何事もなかったかのように、静寂と草原のそよ風が戻ってくる。
「な、なんだったんだ……まさか俺じゃなくて、俺の資料が特殊能力をもらったのか? あの資料を主人公として異世界最強物語が始まるのか……?」
そんな意味のわからないことを口にするほど、資料が消失したショックは大きい。
だが、そんな落胆は一瞬で消し飛んだ。
俺が涙を滲ませて空を仰いだ瞬間、自分を取り囲むように先ほどの邪悪な黒い光が、天から大量に無数に降り注いだ。
強烈な衝撃が草原を揺らす。
立っていられずに、俺はその場に尻餅をついた。
「な、なんだよ!?」
まるで、ゲームの中で高威力魔法を撃ち込まれたかのような、派手な見た目の現象だった。
そして、その黒い光が全て消え、周囲をしっかり見回せるようになった時、俺は呆気に取られて口を大きく開いてしまう。

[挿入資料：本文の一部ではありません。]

Definition run_loop (profileSkills : list ProfileSkill)
  (jobSkills : list JobSkill) : Acc :=
  fold_left (job_step profileSkills) jobSkills (mkAcc 0 0 [] []).

Definition tier (overallMatch : jsnum) : jsstring :=
  if ge_const overallMatch 85 then
    str "Excellent Match: This candidate has most of the required skills and would be an excellent fit for this position."
  else if ge_const overallMatch 70 then
    str "Good Match: This candidate has many of the required skills and would likely be a good fit with some training."
  else if ge_const overallMatch 50 then
    str "Moderate Match: This candidate has some of the required skills but may need significant training or may not be ideal for this specific role."
  else if ge_const overallMatch 30 then
    str "Weak Match: This candidate is missing many critical skills required for this position."
  else
    str "Poor Match: This candidate does not appear to have the necessary skills for this position.".

Definition required_note (n : nat) : jsstring :=
  str " Missing " ++ nat_to_str n ++ str " required skill(s).".

(** The result object, without the properties copied from the two
    records ([profile_id], [profile_name], [job_id], [job_title],
    [company]) and without those read from the clock ([id],
    [created_at]). *)
Record LocalMatch : Type := mkLocalMatch {
  overall_match : jsnum;
  skill_matches : list SkillMatch;
  missing_skills : list jsstring;
  missing_skills_details : list MissingSkill;
  strengths : list jsstring;
  recommendation : jsstring
}.

(** [overall_match] is the exact value of the rounded percentage: the
    code computes it in doubles, where the sums and the quotient are
    rounded and the integer may differ by one from the exact one.  The
    lists of the result do not depend on the arithmetic.  The page calls
    the function with a profile and a job that it has found, never with
    null. *)
Definition calculateLocalMatch (profile job : option Obj) : LocalMatch :=
  let profileSkills := extractProfileSkills profile in
  let jobSkills := extractJobSkills job in
  let acc := run_loop profileSkills jobSkills in
  let overallMatch :=
    Math_round (jsscale (jsdiv (matchedImportance acc) (totalImportance acc))
                        100) in
  let recommendation := tier overallMatch in
  let missingRequiredSkills := filter ms_required (missingSkills acc) in
  let recommendation :=
    if (0 <? List.length missingRequiredSkills)%nat
    then recommendation ++ required_note (List.length missingRequiredSkills)
    else recommendation in
  let strengths :=
    map skill_name
        (filter (fun m => Qle_bool (7 # 10) (m_importance m)
                          && Qle_bool (7 # 10) (match_score m))
                (skillMatches acc)) in
  mkLocalMatch overallMatch (skillMatches acc)
               (map ms_name (missingSkills acc)) (missingSkills acc)
               strengths recommendation.

End HomePage.

(* ===================================================================== *)
(** ** pages/Home.js: the jobs page *)
(* ===================================================================== *)

Module JobsPage.

(** The three job levels, as the strings of the source. *)
Definition calculateJobLevel (title : jsstring) : jsstring :=
  let lowerTitle := toLowerCase title in
  if includes lowerTitle (str "senior") || includes lowerTitle (str "lead")
     || includes lowerTitle (str "architect") || includes lowerTitle (str "manager")
  then str "senior"
  else if includes lowerTitle (str "junior") || includes lowerTitle (str "intern")
          || includes lowerTitle (str "assistant")
  then str "entry"
  else str "mid".

(** A skill object as [parseSkills] builds it. *)
Record ParsedSkill : Type := mkParsedSkill {
  ps_name : jsstring;
  ps_importance : Q;
  ps_required : bool;
  ps_description : jsstring
}.

(** [Math.max(0.3, 1 - (index * 0.7 / (totalSkills || 1)))]. *)
Definition raw_importance (index totalSkills : nat) : Q :=
  Qmax2 (3 # 10)
        (1 - (inject_Z (Z.of_nat index) * (7 # 10))
             / inject_Z (Z.of_nat (if (totalSkills =? 0)%nat then 1
                                   else totalSkills))).

(** [Math.round(importance * 10) / 10]. *)
Definition round1 (importance : Q) : Q :=
  inject_Z (Qfloor (importance * 10 + (1 # 2))) / 10.

(** The callback of [map], followed by [filter(Boolean)], on the pieces
    from position [index] on. *)
Fixpoint parse_from (index totalSkills : nat) (pieces : list jsstring)
  : list ParsedSkill :=
  match pieces with
  | [] => []
  | skill :: rest =>
      let name := trim skill in
      (if negb (truthy_str name) then []
       else
         [mkParsedSkill name
            (round1 (raw_importance index totalSkills))
            (index <? 3)%nat
            (str "Skill in " ++ name ++ str " is "
             ++ (if (index <? 3)%nat then str "essential" else str "beneficial")
             ++ str " for this role")])
      ++ parse_from (S index) totalSkills rest
  end.
(** * The Autograd batch-execution interface of PennyLane, and the nuclear
    repulsion energy of the Hartree-Fock module.

    Shallow embedding of [pennylane/interfaces/batch/autograd.py]:
    [get_trainable_params], [_unwrap_arraybox], [convert_to_numpy],
    [UnwrapTape], [batch_execute], [_batch_execute] and the vector-Jacobian
    rule [vjp]/[grad_fn].

    Conventions. A Python exception is a [Raise] in the [result] type. Code
    that mutates a tape takes the tape and returns the tape as it is left.
    An object is identified with its value: nothing in this module mutates a
    parameter object in place, so writing a saved object back and writing
    its value back are the same. Collaborators defined elsewhere (the device,
    the gradient transform, the numeric library, the differentiation engine)
    are parameters. *)

From Stdlib Require Import ZArith Floats Uint63.
From stdpp Require Import base option list sorting strings gmap sets.
(** * RDMA socket bridge: message ring and the socket-call overrides

    The development has three parts.

    - [MessageRing]: the single-connection message ring ([RDMAMessageBuffer]
      in the sources).  Its implementation is not among the source files, so
      the ring is modelled from the specification text.
    - [SocketOverrides]: the first version of the preloaded shim
      (the file including [socket-overrides.h]).
    - [Overrides]: the second version of the shim (the file including
      [overrides.h]), with the address selector, the fork generation gate and
      [poll].

    Integers are [Z]; descriptors are C [int]s; byte buffers are [list Z]. *)

From Stdlib Require Import ZArith Lia List Bool.
From stdpp Require Import base option list gmap strings.

Open Scope Z_scope.

(** ** The message ring, modelled from the specification *)

Module MessageRing.

(** Modelled from the spec: the ring framing constants; the implementation
    of [RDMAMessageBuffer] is missing from the sources.  "footer == length XOR
    0xDEADBEEF"; a message "logically occupies 12 + payload bytes of counter
    space". *)
Definition VALIDITY_MASK : Z := 0xDEADBEEF.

――さっきまで誰もいなかった草原に、百体以上にのぼる異形のモンスターが立っていたのだ。全員が、俺を囲んでいた。
骸骨のような姿のモンスターがすぐ隣で、人間のように腕や足首を回している。
二メートル以上の巨体にそれ以上の長さの翼を持ち、大きな角を二本生やした悪魔は欠伸をしている。
どこかから持ってきた玉座を草原に直置きして座っている、冠を被った人間型モンスターはよく見れば、身体が腐食していた。
「あ、これ死んだな」
俺は目を瞑る。どう考えても、この包囲を突破して助かる道はない。いっそ一思いにやってほしいと大人しく待ってみるが、襲われる気配がしなかった。
俺は疑問に思って、そっと目を開いていく。
そして飛び込んできた光景は異世界に転移した時以上の驚きをもたらした。
百体以上の醜悪なモンスター、俺のことを瞬殺できるであろうその異形の怪物たち。
――その全てが、俺を前にしてひれ伏していた。